Records excerpted from a collection:
(** What the state remembers of the open transaction. *)
Definition pending (s : BinaryMarketDepthTransactionState) (rest : list BinaryMarketRecord)
  : Prop :=
  unfinished rest /\
  match rest with
  | [] => s = idle
  | first :: _ => in_progress s /\
      stamp first = (t_frameSequence s, t_receiveMonotonicNs s, t_receiveRealtimeNs s)
  end.

Lemma advanceNative_stamp h p s s' :
  advanceNative h p s = (true, s') -> s' = idle \/
  (t_frameSequence s' = t_frameSequence s /\
   t_receiveMonotonicNs s' = t_receiveMonotonicNs s /\
   t_receiveRealtimeNs s' = t_receiveRealtimeNs s).
Proof.
  unfold advanceNative, stepNative, captureNative.
  on_if E1; [done|]. on_if E2; [done|]. on_if E3; [done|]. on_if E4; [done|].
  intros [= <-]. destruct (t_nextChunk s =? 0); cbn.
  all: destruct (u16 _ =? _); cbn; [|auto].
  all: destruct (u16 _ =? _); cbn; [|auto].
  all: destruct (t_hasCoverage s); auto.
Qed.

Lemma advanceCoverage_stamp h p s s' :
  advanceCoverage h p s = (true, s') -> s' = idle \/
  (t_frameSequence s' = t_frameSequence s /\
   t_receiveMonotonicNs s' = t_receiveMonotonicNs s /\
   t_receiveRealtimeNs s' = t_receiveRealtimeNs s).
Proof.
  unfold advanceCoverage. on_if E1; [done|]. on_if E2; [done|].
  destruct (t_nextCoverage s =? 0); cbn.
  all: on_if E3; [on_if E4; [done|]|]; intros [= <-]; auto.
Qed.

Lemma advance_stamp record s s' :
  is_depth record = true ->
  advanceBinaryMarketDepthTransaction record s = (true, s') ->
  (active s = true ->
   stamp record = (t_frameSequence s, t_receiveMonotonicNs s, t_receiveRealtimeNs s)) /\
  (s' = idle \/
   stamp record = (t_frameSequence s', t_receiveMonotonicNs s', t_receiveRealtimeNs s')).
Proof.
  intros Hd%Z.eqb_eq Hs. apply advance_accepted in Hs as [_ Hacc]; [|done].
  unfold stamp.
  destruct Hacc as [_ Hact (-> & -> & -> & _) Hadv|_ (-> & -> & -> & _) _ _ Hadv].
  - split; [done|]. apply advanceCoverage_stamp in Hadv as [->|(-> & -> & ->)]; auto.
  - split; [by unfold opened; intros ->|].
    apply advanceNative_stamp in Hadv as [->|(-> & -> & ->)]; auto.
Qed.

Lemma pending_inv s rest : pending s rest -> txn_inv s.
Proof. intros [_ Hs]. destruct rest; [by left|by right; apply Hs]. Qed.

Lemma in_progress_active s : in_progress s -> active s = true.
Proof. by intros (Ha & _). Qed.

Lemma advance_pending record s s' rest :
  fits l_BinaryMarketRecord record -> pending s rest ->
  advanceBinaryMarketDepthTransaction record s = (true, s') ->
  (group (rest ++ [record]) /\ s' = idle) \/ pending s' (rest ++ [record]).
Proof.
  intros Hf Hp Hs. destruct (advance_inv _ _ _ Hf (pending_inv _ _ Hp) Hs) as [Hi He].
  destruct (is_depth record) eqn:Hd.
  - destruct (advance_stamp _ _ _ Hd Hs) as [Ha Hst]. apply Z.eqb_eq in Hd as Hc.
    specialize (He Hc). destruct Hp as [Hu Hrest].
    assert (forall first, head rest = Some first -> stamp record = stamp first) as Hfirst.
    { intros first. destruct rest as [|f rest]; [done|]. intros [= <-].
      destruct Hrest as [Hin%in_progress_active ->]. auto. }
    destruct Hi as [->|Hin].
    + left. split; [|done]. by constructor.
    + right. apply in_progress_active in Hin as Hact. rewrite Hact in He.
      destruct Hst as [->|Hst]; [done|]. split.
      * apply Forall_app. split.
        -- eapply Forall_impl; [|exact Hu]. intros r (? & ? & f & Hh & ?).
           split_and!; try done. exists f. by destruct rest.
        -- constructor; [|done]. split_and!; try done.
           destruct rest as [|f rest]; [by exists record|]. exists f. auto.
      * destruct rest as [|f rest]; cbn; [done|]. split; [done|].
        by rewrite <- (Hfirst f).
  - left. unfold advanceBinaryMarketDepthTransaction in Hs.
    unfold is_depth in Hd. rewrite Hd in Hs. cbn [negb] in Hs. injection Hs as Hact <-.
    destruct Hp as [_ Hrest]. destruct rest as [|f rest]; [|].
    + subst s. split; [|done]. apply group_single. exact Hd.
    + destruct Hrest as [Hin%in_progress_active _]. by rewrite Hin in Hact.
Qed.

Lemma run_framing records : forall s s' rest,
  Forall (fits l_BinaryMarketRecord) records -> pending s rest ->
  runTransactions s records = Some s' ->
  exists groups rest', rest ++ records = concat groups ++ rest' /\
    Forall group groups /\ pending s' rest'.
Proof.
  induction records as [|r records IH]; intros s s' rest Hf Hp Hr.
  { injection Hr as <-. exists [], rest. rewrite app_nil_r. auto. }
  cbn in Hr. apply Forall_cons_1 in Hf as [Hr1 Hf].
  destruct (advanceBinaryMarketDepthTransaction r s) as [[] s1] eqn:E; [|done].
  destruct (advance_pending _ _ _ _ Hr1 Hp E) as [[Hg ->]|Hp'].
  - destruct (IH idle s' [] Hf (conj (Forall_nil_2 _) eq_refl) Hr)
      as (gs & rest' & Heq & Hgs & Hp').
    exists ((rest ++ [r]) :: gs), rest'. cbn in *. rewrite Heq, <- !app_assoc.
    split_and!; [|by constructor|done]. rewrite <- Heq. by cbn.
  - destruct (IH s1 s' _ Hf Hp' Hr) as (gs & rest' & Heq & ?).
    exists gs, rest'. by rewrite <- app_assoc in Heq.
Qed.

(** ** Levels of a native part *)

Definition is_native (record : BinaryMarketRecord) : Prop :=
  is_depth record = true /\
  has (h_flags (rec_header record)) RecordFlag.DepthCoverage = false.

Definition last_chunk (record : BinaryMarketRecord) : bool :=
  dc_partIndex (depthChunk record) + 1 =? dc_partCount (depthChunk record).

Definition levels (records : list BinaryMarketRecord) : Z :=
  foldr (fun r n => dc_levelCount (depthChunk r) + n) 0 records.

Lemma opened_nextChunk record s :
  t_nextChunk (opened record s) = t_nextChunk s.
Proof. unfold opened. by destruct (active s). Qed.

### WORK TO COMPLETE
Copy every record exactly, with nothing added or dropped.

### COMPLETED TASK
(** What the state remembers of the open transaction. *)
Definition pending (s : BinaryMarketDepthTransactionState) (rest : list BinaryMarketRecord)
  : Prop :=
  unfinished rest /\
  match rest with
  | [] => s = idle
  | first :: _ => in_progress s /\
      stamp first = (t_frameSequence s, t_receiveMonotonicNs s, t_receiveRealtimeNs s)
  end.

Lemma advanceNative_stamp h p s s' :
  advanceNative h p s = (true, s') -> s' = idle \/
  (t_frameSequence s' = t_frameSequence s /\
   t_receiveMonotonicNs s' = t_receiveMonotonicNs s /\
   t_receiveRealtimeNs s' = t_receiveRealtimeNs s).
Proof.
  unfold advanceNative, stepNative, captureNative.
  on_if E1; [done|]. on_if E2; [done|]. on_if E3; [done|]. on_if E4; [done|].
  intros [= <-]. destruct (t_nextChunk s =? 0); cbn.
  all: destruct (u16 _ =? _); cbn; [|auto].
  all: destruct (u16 _ =? _); cbn; [|auto].
  all: destruct (t_hasCoverage s); auto.
Qed.

Lemma advanceCoverage_stamp h p s s' :
  advanceCoverage h p s = (true, s') -> s' = idle \/
  (t_frameSequence s' = t_frameSequence s /\
   t_receiveMonotonicNs s' = t_receiveMonotonicNs s /\
   t_receiveRealtimeNs s' = t_receiveRealtimeNs s).
Proof.
  unfold advanceCoverage. on_if E1; [done|]. on_if E2; [done|].
  destruct (t_nextCoverage s =? 0); cbn.
  all: on_if E3; [on_if E4; [done|]|]; intros [= <-]; auto.
Qed.

Lemma advance_stamp record s s' :
  is_depth record = true ->
  advanceBinaryMarketDepthTransaction record s = (true, s') ->
  (active s = true ->
   stamp record = (t_frameSequence s, t_receiveMonotonicNs s, t_receiveRealtimeNs s)) /\
  (s' = idle \/
   stamp record = (t_frameSequence s', t_receiveMonotonicNs s', t_receiveRealtimeNs s')).
Proof.
  intros Hd%Z.eqb_eq Hs. apply advance_accepted in Hs as [_ Hacc]; [|done].
  unfold stamp.
  destruct Hacc as [_ Hact (-> & -> & -> & _) Hadv|_ (-> & -> & -> & _) _ _ Hadv].
  - split; [done|]. apply advanceCoverage_stamp in Hadv as [->|(-> & -> & ->)]; auto.
  - split; [by unfold opened; intros ->|].
    apply advanceNative_stamp in Hadv as [->|(-> & -> & ->)]; auto.
Qed.

Lemma pending_inv s rest : pending s rest -> txn_inv s.
Proof. intros [_ Hs]. destruct rest; [by left|by right; apply Hs]. Qed.

Lemma in_progress_active s : in_progress s -> active s = true.
Proof. by intros (Ha & _). Qed.

Lemma advance_pending record s s' rest :
  fits l_BinaryMarketRecord record -> pending s rest ->
  advanceBinaryMarketDepthTransaction record s = (true, s') ->
  (group (rest ++ [record]) /\ s' = idle) \/ pending s' (rest ++ [record]).
Proof.
  intros Hf Hp Hs. destruct (advance_inv _ _ _ Hf (pending_inv _ _ Hp) Hs) as [Hi He].
  destruct (is_depth record) eqn:Hd.
  - destruct (advance_stamp _ _ _ Hd Hs) as [Ha Hst]. apply Z.eqb_eq in Hd as Hc.
    specialize (He Hc). destruct Hp as [Hu Hrest].
    assert (forall first, head rest = Some first -> stamp record = stamp first) as Hfirst.
    { intros first. destruct rest as [|f rest]; [done|]. intros [= <-].
      destruct Hrest as [Hin%in_progress_active ->]. auto. }
    destruct Hi as [->|Hin].
    + left. split; [|done]. by constructor.
    + right. apply in_progress_active in Hin as Hact. rewrite Hact in He.
      destruct Hst as [->|Hst]; [done|]. split.
      * apply Forall_app. split.
        -- eapply Forall_impl; [|exact Hu]. intros r (? & ? & f & Hh & ?).
           split_and!; try done. exists f. by destruct rest.
        -- constructor; [|done]. split_and!; try done.
           destruct rest as [|f rest]; [by exists record|]. exists f. auto.
      * destruct rest as [|f rest]; cbn; [done|]. split; [done|].
        by rewrite <- (Hfirst f).
  - left. unfold advanceBinaryMarketDepthTransaction in Hs.
    unfold is_depth in Hd. rewrite Hd in Hs. cbn [negb] in Hs. injection Hs as Hact <-.
    destruct Hp as [_ Hrest]. destruct rest as [|f rest]; [|].
    + subst s. split; [|done]. apply group_single. exact Hd.
    + destruct Hrest as [Hin%in_progress_active _]. by rewrite Hin in Hact.
Qed.

Lemma run_framing records : forall s s' rest,
  Forall (fits l_BinaryMarketRecord) records -> pending s rest ->
  runTransactions s records = Some s' ->
  exists groups rest', rest ++ records = concat groups ++ rest' /\
    Forall group groups /\ pending s' rest'.
Proof.
  induction records as [|r records IH]; intros s s' rest Hf Hp Hr.
  { injection Hr as <-. exists [], rest. rewrite app_nil_r. auto. }
  cbn in Hr. apply Forall_cons_1 in Hf as [Hr1 Hf].
  destruct (advanceBinaryMarketDepthTransaction r s) as [[] s1] eqn:E; [|done].
  destruct (advance_pending _ _ _ _ Hr1 Hp E) as [[Hg ->]|Hp'].
  - destruct (IH idle s' [] Hf (conj (Forall_nil_2 _) eq_refl) Hr)
      as (gs & rest' & Heq & Hgs & Hp').
    exists ((rest ++ [r]) :: gs), rest'. cbn in *. rewrite Heq, <- !app_assoc.
    split_and!; [|by constructor|done]. rewrite <- Heq. by cbn.
  - destruct (IH s1 s' _ Hf Hp' Hr) as (gs & rest' & Heq & ?).
    exists gs, rest'. by rewrite <- app_assoc in Heq.
Qed.

(** ** Levels of a native part *)

Definition is_native (record : BinaryMarketRecord) : Prop :=
  is_depth record = true /\
  has (h_flags (rec_header record)) RecordFlag.DepthCoverage = false.

Definition last_chunk (record : BinaryMarketRecord) : bool :=
  dc_partIndex (depthChunk record) + 1 =? dc_partCount (depthChunk record).

Definition levels (records : list BinaryMarketRecord) : Z :=
  foldr (fun r n => dc_levelCount (depthChunk r) + n) 0 records.

Lemma opened_nextChunk record s :
  t_nextChunk (opened record s) = t_nextChunk s.
Proof. unfold opened. by destruct (active s). Qed.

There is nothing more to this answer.